Input records >>

(* ===== verification/OpContext.v ===== *)
(** * seisin-ops: what an operation reads and writes

    Models [crates/seisin-ops/src/context.rs] and [registry.rs]: the staged
    writes, index updates and existence checks of one running operation, the
    table of operations, and the commit of the staged writes that
    [crates/seisin-node/src/worker.rs] performs. A solution's operation is code
    outside the repository; what it can do is call the context, so a handler is
    the tree of its calls. *)

From S2P Require Import Prelude Core Cache Names.

(** ** context.rs *)

Record PendingIndexUpdate := mkIndexUpdate { pu_target : DatumId; pu_index_kind : bytes; pu_payload : bytes }.

Inductive FkMissingPolicy :=
| Reject
| Track (pending_datum : DatumId) (index_kind entry : bytes).

Inductive Expectation :=
| Present (on_missing : FkMissingPolicy)
| Absent (message : bytes).

Record PendingExistsCheck := mkExistsCheck { ck_target : DatumId; expect : Expectation }.

Record OpContext (S : Type) := mkCtx {
  ctx_cache : Cache S;
  staged : gmap DatumId (option bytes * Z);
  pending_index_updates : list PendingIndexUpdate;
  pending_exists_checks : list PendingExistsCheck
}.
Arguments mkCtx {S} _ _ _ _.
Arguments ctx_cache {S} _.
Arguments staged {S} _.
Arguments pending_index_updates {S} _.
Arguments pending_exists_checks {S} _.

(** A staged write with the replication factor it commits at. *)
Definition staged_write : Type := DatumId * option bytes * Z.

(** ** A handler *)

Inductive OpProgram :=
| Return (result : bytes)
| Panics
| Get (id : DatumId) (n : Z) (k : option bytes -> OpProgram)
| Put (id : DatumId) (content : bytes) (n : Z) (k : OpProgram)
| Delete (id : DatumId) (n : Z) (k : OpProgram)
| Schedule (u : PendingIndexUpdate) (k : OpProgram)
| ScheduleCheck (c : PendingExistsCheck) (k : OpProgram).

Definition OpHandler : Type := list DatumId -> bytes -> OpProgram.

Definition OpRegistry : Type := gmap bytes OpHandler.

Definition register (r : OpRegistry) (name : bytes) (handler : OpHandler) : OpRegistry := <[name := handler]> r.

(** [Result<Vec<u8>, String>] *)
Inductive OpReply := ReplyOk (payload : bytes) | ReplyErr (message : bytes).

Section context.
Context {S : Type} `{StoreOps S}.
Implicit Types (ctx : OpContext S) (c : Cache S).

Definition OpContext_new c : OpContext S := mkCtx c ∅ [] [].

Definition ctx_get_replicated ctx (id : DatumId) (n : Z) : option bytes * OpContext S :=
  match staged ctx !! id with
  | Some (value, _) => (value, ctx)
  | None =>
      let '(value, c) := get_replicated (ctx_cache ctx) id n in
      (value, mkCtx c (staged ctx) (pending_index_updates ctx) (pending_exists_checks ctx))
  end.

Definition stage ctx (id : DatumId) (value : option bytes) (n : Z) : OpContext S :=
  mkCtx (ctx_cache ctx) (<[id := (value, n)]> (staged ctx)) (pending_index_updates ctx) (pending_exists_checks ctx).

Definition ctx_get ctx id := ctx_get_replicated ctx id 1.
Definition ctx_put_replicated ctx id (content : bytes) (n : Z) := stage ctx id (Some content) n.
Definition ctx_put ctx id content := stage ctx id (Some content) 1.
Definition ctx_delete_replicated ctx id (n : Z) := stage ctx id None n.
Definition ctx_delete ctx id := stage ctx id None 1.

Definition schedule_index_update ctx (u : PendingIndexUpdate) : OpContext S :=
  mkCtx (ctx_cache ctx) (staged ctx) (pending_index_updates ctx ++ [u]) (pending_exists_checks ctx).

Definition schedule_exists_check ctx (k : PendingExistsCheck) : OpContext S :=
  mkCtx (ctx_cache ctx) (staged ctx) (pending_index_updates ctx) (pending_exists_checks ctx ++ [k]).

(** The drained map, in the order of its traversal. *)
Definition take_staged_writes ctx : list staged_write := map (λ '(id, (value, n)), (id, value, n)) (map_to_list (staged ctx)).

(** ** registry.rs *)

Fixpoint run_program (p : OpProgram) ctx : OpContext S * option bytes :=
  match p with
  | Return result => (ctx, Some result)
  | Panics => (ctx, None)
  | Get id n k => let '(value, ctx) := ctx_get_replicated ctx id n in run_program (k value) ctx
  | Put id content n k => run_program k (ctx_put_replicated ctx id content n)
  | Delete id n k => run_program k (ctx_delete_replicated ctx id n)
  | Schedule u k => run_program k (schedule_index_update ctx u)
  | ScheduleCheck c k => run_program k (schedule_exists_check ctx c)
  end.

Definition invoke (r : OpRegistry) (name : bytes) ctx (datum_ids : list DatumId) (payload : bytes)
    : OpContext S * OpReply :=
  match r !! name with
  | None => (ctx, ReplyErr (lit "unknown op: " ++ name))
  | Some handler =>
      match run_program (handler datum_ids payload) ctx with
      | (ctx, Some result) => (ctx, ReplyOk result)
      | (ctx, None) => (ctx, ReplyErr (lit "op '" ++ name ++ lit "' panicked"))
      end
  end.

(** ** The commit of worker.rs *)

Definition commit_write c (w : staged_write) : Cache S :=
  let '(id, content, n) := w in
  match content with
  | Some bs => put_replicated c id bs n
  | None => delete_replicated c id n
  end.

Definition commit_writes c (ws : list staged_write) : Cache S := fold_left commit_write ws c.

(** ** An operation over a plain map *)

Record Effects := mkEffects { e_updates : list PendingIndexUpdate; e_checks : list PendingExistsCheck }.

Fixpoint spec_program (p : OpProgram) (m : gmap DatumId bytes) (e : Effects)
    : gmap DatumId bytes * Effects * option bytes :=
  match p with
  | Return result => (m, e, Some result)
  | Panics => (m, e, None)
  | Get id _ k => spec_program (k (m !! id)) m e
  | Put id content _ k => spec_program k (<[id := content]> m) e
  | Delete id _ k => spec_program k (delete id m) e
  | Schedule u k => spec_program k m (mkEffects (e_updates e ++ [u]) (e_checks e))
  | ScheduleCheck c k => spec_program k m (mkEffects (e_updates e) (e_checks e ++ [c]))
  end.

Definition apply_write (m : gmap DatumId bytes) (w : staged_write) : gmap DatumId bytes :=
  let '(id, content, _) := w in match content with Some bs => <[id := bs]> m | None => delete id m end.

Context `{!StoreLaws S}.

(** What the operation sees: the staged value of an id, else the stored one. *)
Definition overlay (st : gmap DatumId (option bytes * Z)) (m : gmap DatumId bytes) : gmap DatumId bytes :=
  merge (λ s v, match s with Some (value, _) => value | None => v end) st m.

Lemma lookup_overlay st m id :
  overlay st m !! id = match st !! id with Some (value, _) => value | None => m !! id end.
Proof. unfold overlay. rewrite lookup_merge. by destruct (st !! id) as [[]|], (m !! id). Qed.

Lemma overlay_stage st m id value n :
  overlay (<[id := (value, n)]> st) m =
  match value with Some bs => <[id := bs]> (overlay st m) | None => delete id (overlay st m) end.
Proof.
  apply map_eq. intros i. rewrite lookup_overlay. destruct (decide (i = id)) as [->|Hne].
  - destruct value; by simplify_map_eq.
  - rewrite lookup_insert_ne by done. destruct value; rewrite ?lookup_insert_ne, ?lookup_delete_ne, lookup_overlay by done; done.
Qed.

Definition ctx_view ctx : gmap DatumId bytes := overlay (staged ctx) (cache_view (ctx_cache ctx)).
Definition ctx_effects ctx : Effects := mkEffects (pending_index_updates ctx) (pending_exists_checks ctx).

Lemma ctx_get_spec ctx id n :
  coherent (ctx_cache ctx) ->
  let '(value, ctx') := ctx_get_replicated ctx id n in
  value = ctx_view ctx !! id /\ ctx_view ctx' = ctx_view ctx /\ ctx_effects ctx' = ctx_effects ctx /\
  coherent (ctx_cache ctx') /\ cache_view (ctx_cache ctx') = cache_view (ctx_cache ctx) /\ staged ctx' = staged ctx.
Proof.
  intros Hc. unfold ctx_get_replicated, ctx_view. rewrite lookup_overlay.
  destruct (staged ctx !! id) as [[value m]|] eqn:E; [done|].
  pose proof (get_value _ id n Hc) as E1. pose proof (get_view (ctx_cache ctx) id n) as E2.
  pose proof (get_coherent _ id n Hc) as E3. destruct (get_replicated _ id n) as [v c]. simpl in *.
  by rewrite E2.
Qed.

Lemma run_program_spec p ctx :
  coherent (ctx_cache ctx) ->
  let '(ctx', result) := run_program p ctx in
  spec_program p (ctx_view ctx) (ctx_effects ctx) = (ctx_view ctx', ctx_effects ctx', result) /\
  coherent (ctx_cache ctx') /\ cache_view (ctx_cache ctx') = cache_view (ctx_cache ctx).
Proof.
  revert ctx. induction p as [r| |id n k IH|id content n k IH|id n k IH|u k IH|c k IH]; intros ctx Hc; simpl; try done.
  - pose proof (ctx_get_spec ctx id n Hc) as HG. destruct (ctx_get_replicated ctx id n) as [v ctx'].
    destruct HG as (-> & Hv & He & Hc' & Hs & _). specialize (IH (ctx_view ctx !! id) ctx' Hc').
    destruct (run_program _ ctx') as [ctx'' r]. by rewrite Hv, He, Hs in IH.
  - specialize (IH (ctx_put_replicated ctx id content n) Hc). destruct (run_program k _) as [ctx' r].
    unfold ctx_view at 1 in IH. simpl in IH. by rewrite overlay_stage in IH.
  - specialize (IH (ctx_delete_replicated ctx id n) Hc). destruct (run_program k _) as [ctx' r].
    unfold ctx_view at 1 in IH. simpl in IH. by rewrite overlay_stage in IH.
  - exact (IH (schedule_index_update ctx u) Hc).
  - exact (IH (schedule_exists_check ctx c) Hc).
Qed.

Lemma commit_write_spec c w :
  coherent c -> cache_view (commit_write c w) = apply_write (cache_view c) w /\ coherent (commit_write c w).
Proof.
  intros Hc. destruct w as [[id [bs|]] n]; simpl.
  - by split; [apply put_view|apply put_coherent].
  - by split; [apply delete_view|apply delete_coherent].
Qed.

Lemma commit_writes_spec c ws :
  coherent c ->
  cache_view (commit_writes c ws) = fold_left apply_write ws (cache_view c) /\ coherent (commit_writes c ws).
Proof.
  revert c. induction ws as [|w ws IH]; intros c Hc; [done|]. simpl.
  destruct (commit_write_spec c w Hc) as [E Hc']. destruct (IH _ Hc') as [E' ?]. split; [|done].
  rewrite <- E. exact E'.
Qed.

(** Writes to different ids commit to the same content in any order. *)
Lemma apply_writes_lookup ws m id :
  NoDup (map (λ w : staged_write, w.1.1) ws) ->
  fold_left apply_write ws m !! id =
  match list_find (λ w : staged_write, w.1.1 = id) ws with Some (_, w) => w.1.2 | None => m !! id end.
Proof.
  revert m. induction ws as [|[[i v] n] ws IH]; intros m Hnd; [done|].
  simpl in Hnd. apply NoDup_cons in Hnd as [Hi Hnd]. simpl. rewrite IH by done.
  destruct (decide (i = id)) as [->|Hne].
  - replace (list_find (λ w : staged_write, w.1.1 = id) ws) with (@None (nat * staged_write)).
    + destruct v; by simplify_map_eq.
    + symmetry. apply list_find_None, Forall_forall. intros w Hw E. apply Hi. rewrite <- E. apply list_elem_of_fmap. by exists w.
  - destruct (list_find (λ w : staged_write, w.1.1 = id) ws) as [[k w]|]; simpl; [done|]. destruct v; by rewrite ?lookup_insert_ne, ?lookup_delete_ne.
Qed.

Lemma apply_staged st m ws :
  ws ≡ₚ map (λ '(id, (value, n)), (id, value, n)) (map_to_list st) ->
  fold_left apply_write ws m = overlay st m.
Proof.
  intros Hp. assert (map (λ w : staged_write, w.1.1) ws ≡ₚ map fst (map_to_list st)) as Hk.
  { rewrite Hp, map_map. apply reflexive_eq, map_ext. by intros [? []]. }
  apply map_eq. intros id. 
  assert (NoDup (map (λ w : staged_write, w.1.1) ws)) as Hnd by (rewrite Hk; apply NoDup_fst_map_to_list).
  rewrite (apply_writes_lookup _ _ _ Hnd), lookup_overlay.
  destruct (list_find (λ w : staged_write, w.1.1 = id) ws) as [[k w]|] eqn:E.
  - apply list_find_Some in E as (Hw & <- & _). apply list_elem_of_lookup_2 in Hw. rewrite Hp in Hw.
    apply list_elem_of_fmap in Hw as ([i [v n]] & -> & Hw). apply elem_of_map_to_list in Hw. simpl. by rewrite Hw.
  - apply list_find_None in E. destruct (st !! id) as [[v n]|] eqn:Es; [|done].
    rewrite Forall_forall in E. exfalso. apply (E (id, v, n)); [|done].
    rewrite Hp. apply list_elem_of_fmap. exists (id, (v, n)). by rewrite elem_of_map_to_list.
Qed.
End context.

Lemma invoke_spec {S} `{StoreLaws S} (r : OpRegistry) (name : bytes) (c : Cache S)
    (datum_ids : list DatumId) (payload : bytes) (writes : list staged_write) :
  coherent c ->
  let '(ctx, reply) := invoke r name (OpContext_new c) datum_ids payload in
  cache_view (ctx_cache ctx) = cache_view c /\ coherent (ctx_cache ctx) /\
  match r !! name with
  | None => reply = ReplyErr (lit "unknown op: " ++ name)
  | Some handler =>
      let '(m, e, result) := spec_program (handler datum_ids payload) (cache_view c) (mkEffects [] []) in
      pending_index_updates ctx = e_updates e /\ pending_exists_checks ctx = e_checks e /\
      reply = match result with
              | Some bs => ReplyOk bs
              | None => ReplyErr (lit "op '" ++ name ++ lit "' panicked")
              end /\
      (writes ≡ₚ take_staged_writes ctx ->
       cache_view (commit_writes (ctx_cache ctx) writes) = m /\ coherent (commit_writes (ctx_cache ctx) writes))
  end.
Proof.
  intros Hc. unfold invoke. destruct (r !! name) as [handler|]; [|done].
  pose proof (run_program_spec (handler datum_ids payload) (OpContext_new c) Hc) as HR.
  assert (ctx_view (OpContext_new c) = cache_view c) as E.
  { apply map_eq. intros i. unfold ctx_view. by rewrite lookup_overlay. }
  rewrite E in HR. change (ctx_effects (OpContext_new c)) with (mkEffects [] []) in HR.
  destruct (run_program _ _) as [ctx [bs|]]; destruct HR as (-> & Hc' & Hv);
    (split_and!; [exact Hv|exact Hc'|done..|]); intros Hp;
    destruct (commit_writes_spec (ctx_cache ctx) writes Hc') as [E' ?]; (split; [|done]);
    rewrite E'; by apply apply_staged.
Qed.

(** An operation is one atomic step on the stored content. Running it changes
    nothing that is stored; it sees its own staged writes over the stored values,
    schedules exactly the updates and checks, and answers exactly what its handler
    would over a plain map; and committing what it staged, in whatever order the
    staging map is traversed, makes the stored content that map's final value. An
    unknown name and a panicking handler are answered with their messages. *)
Theorem operation_is_atomic {S} `{StoreLaws S} (r : OpRegistry) (name : bytes) (c : Cache S)
    (datum_ids : list DatumId) (payload : bytes) (writes : list staged_write) :
  coherent c ->
  let '(ctx, reply) := invoke r name (OpContext_new c) datum_ids payload in
  cache_view (ctx_cache ctx) = cache_view c /\ coherent (ctx_cache ctx) /\
  match r !! name with
  | None => reply = ReplyErr (lit "unknown op: " ++ name)
  | Some handler =>
      let '(m, e, result) := spec_program (handler datum_ids payload) (cache_view c) (mkEffects [] []) in
      pending_index_updates ctx = e_updates e /\ pending_exists_checks ctx = e_checks e /\
      reply = match result with
              | Some bs => ReplyOk bs
              | None => ReplyErr (lit "op '" ++ name ++ lit "' panicked")
              end /\
      (writes ≡ₚ take_staged_writes ctx ->
       cache_view (commit_writes (ctx_cache ctx) writes) = m /\ coherent (commit_writes (ctx_cache ctx) writes))
  end.
Proof. apply invoke_spec. Qed.

(** Appends the payload to the first datum, then drops the second. *)
Definition demo_handler : OpHandler := λ ids payload,
  match ids with
  | [a; b] => Get a 1 (λ v, Put a (default [] v ++ payload) 1 (Delete b 1 (Get a 1 (λ v, Return (default [] v)))))
  | _ => Panics
  end.

Lemma operation_is_atomic_witness :
  let r := register ∅ (lit "append") demo_handler in
  let c := cache_put (cache_put (Cache_new InMemoryStore_new) 1 (lit "ab")) 2 (lit "x") in
  let ctx := (invoke r (lit "append") (OpContext_new c) [1; 2] (lit "c")).1 in
  coherent c /\ (invoke r (lit "append") (OpContext_new c) [1; 2] (lit "c")).2 = ReplyOk (lit "abc") /\
  cache_view (commit_writes (ctx_cache ctx) (take_staged_writes ctx)) = {[1 := lit "abc"]}.
Proof.
  intros r c ctx. assert (coherent c) as Hc by (apply put_coherent, put_coherent, new_coherent).
  pose proof (operation_is_atomic r (lit "append") c [1; 2] (lit "c") (take_staged_writes ctx) Hc) as HT.
  split; [exact Hc|]. split; [by vm_compute|]. subst ctx. destruct (invoke _ _ _ _ _) as [ctx reply].
  destruct HT as (_ & _ & _ & _ & _ & HT). refine (eq_trans (proj1 (HT (reflexivity _))) _). by vm_compute.
Defined.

Exercise objective >>
Each line in the listing above from the one containing "(delete id m) e" through the one containing "Definition apply_write (m" should be repeated exactly, and no other line.

Answer >>
  | Delete id _ k => spec_program k (delete id m) e
  | Schedule u k => spec_program k m (mkEffects (e_updates e ++ [u]) (e_checks e))
  | ScheduleCheck c k => spec_program k m (mkEffects (e_updates e) (e_checks e ++ [c]))
  end.

Definition apply_write (m : gmap DatumId bytes) (w : staged_write) : gmap DatumId bytes :=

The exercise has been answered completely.